Certifying Adapters: Enabling and Enhancing the Certification of Classifier Adversarial Robustness
Jieren Deng, Hanbin Hong, Aaron Palmer, Xin Zhou, Jinbo Bi, Kaleel, Mahmood, Yuan Hong, Derek Aguiar

TL;DR
This paper introduces Certifying Adapters Framework (CAF), a versatile method that enhances and broadens the certification of classifier adversarial robustness, compatible with various architectures and pre-trained models, improving certified accuracy across datasets.
Contribution
The paper presents CAF, a novel framework that enables certification of adversarial robustness in pre-trained models without extensive retraining, applicable to diverse architectures and smoothing methods.
Findings
CAF improves certified accuracy on CIFAR-10 and ImageNet.

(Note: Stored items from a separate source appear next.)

(** X9.  [saveArtifactBundles] throws only for a bundle definition that
    does not parse or for a meta-file that cannot be written.  When the
    definition does not parse, the batch throws the error of the parser
    before it touches a file or the cache service.  When it parses and
    the directory of every meta-file exists, the batch returns without
    error, with or without cache debugging and in whatever order the
    saves advance; and when it throws all the same, the error is that of
    the write of the meta-file of a bundle whose directory is missing. *)
Theorem save_batch_throws_only_on_bad_definition_or_write this schedule w :
  let r := saveArtifactBundles this schedule w in
  (∀ e, parseBundles (getInputArtifactBundles (process w)) = Eff.Thrown e →
     r = (Eff.Thrown e,
          mkWorld (process w) (files w) (remote w)
            (log w ++ [Debug ("Using artifact bundle definition: "
                              +:+ getInputArtifactBundles (process w))])))
  ∧ (∀ bundles, (getArtifactBundles this w).1 = Eff.Returned bundles →
       ((∀ mf w', mf ∈ metaFilesOf (process w) this bundles →
                  directoryExists (Path.dirname mf) w' = true) →
        r.1 = Eff.Returned tt)
       ∧ (∀ e, r.1 = Eff.Thrown e →
            ∃ mf w',
              mf ∈ metaFilesOf (process w) this bundles
              ∧ directoryExists (Path.dirname mf) w' = false
              ∧ e = "ENOENT: no such file or directory, open '" +:+ mf +:+ "'")).
Proof.
  intros r. pose proof (saveArtifactBundles_run this schedule w) as Hrun. split.
  - intros e He. by rewrite He in Hrun.
  - intros bundles Hbundles.
    rewrite getArtifactBundles_eq in Hbundles. cbn [fst] in Hbundles.
    destruct (parseBundles _) as [definition|e] eqn:Hparse; [|done].
    destruct Hrun as (bundles' & o & w' & Hbundles' & Hr & _ & Hout).
    rewrite getArtifactBundles_eq, Hparse in Hbundles'. cbn [fst] in Hbundles'.
    assert (bundles' = bundles) as -> by congruence.
    unfold r. rewrite Hr. cbn [fst]. split.
    + intros Hdirs. destruct o as [[]|e]; [done|].
      destruct Hout as (mf & w1 & Hin & Hdir & _).
      by rewrite (Hdirs mf w1 Hin) in Hdir.
    + intros e [= ->]. exact Hout.
Qed.
(** * StoneSearch.Api: the normalization layer of api/app/main.py

    A shallow embedding of the two request handlers of [api/app/main.py]
    ([search_transactions] and [stats_daily]) and of the helpers they share
    ([parse_iso], [_parse_created_at]), followed by the properties the
    specification states about them.

    Python values coming back from the search engine are untyped JSON, so
    the embedding works over a small universe of Python values ([pyval]);
    Python floats are IEEE binary64 numbers, modelled with the Standard
    Library's [spec_float] at precision 53; exceptions are explicit
    ([result]); the engine is a function argument of the handlers, and every
    call made to it is recorded in a trace.  [api/app/es.py] only builds a
    client; its [get_es] is embedded next to the one of [main.py].

    Layout: floats, calendar and datetimes; Python values and builtins; the
    library interface ([Runtime]); the response schemas; the module itself
    ([Section Api]); models of the real libraries ([Reference]); the
    notions of the specification; the properties. *)

From Stdlib Require Import ZArith String Ascii List Bool Lia SpecFloat DecimalString.
Import ListNotations.
Local Open Scope string_scope.
Local Open Scope Z_scope.
Set Warnings "-register-all".

(* ================================================================== *)
(** ** Python floats (IEEE 754 binary64) *)

Module F64.

Definition float := spec_float.
Definition prec : Z := 53.
Definition emax : Z := 1024.

Definition zero : float := S754_zero false.
Definition inf : float := S754_infinity false.
Definition nan : float := S754_nan.

(** Nearest binary64 number to an integer (ties to even); an integer too
    large for the format rounds to an infinity. *)
Definition of_Z (n : Z) : float := binary_normalize prec emax n 0 false.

CAF is effective with different feature extractors and smoothing algorithms.
Ensemble adapters defend against multiple noise scales.
Abstract
Randomized smoothing has become a leading method for achieving certified robustness in deep classifiers against l_{p}-norm adversarial perturbations. Current approaches for achieving certified robustness, such as data augmentation with Gaussian noise and adversarial training, require expensive training procedures that tune large models for different Gaussian noise levels and thus cannot leverage high-performance pre-trained neural networks. In this work, we introduce a novel certifying adapters framework (CAF) that enables and enhances the certification of classifier adversarial robustness. Our approach makes few assumptions about the underlying training algorithm or feature extractor and is thus broadly applicable to different feature extractor architectures (e.g., convolutional neural networks or vision transformers) and smoothing algorithms. We show that CAF (a) enables certification…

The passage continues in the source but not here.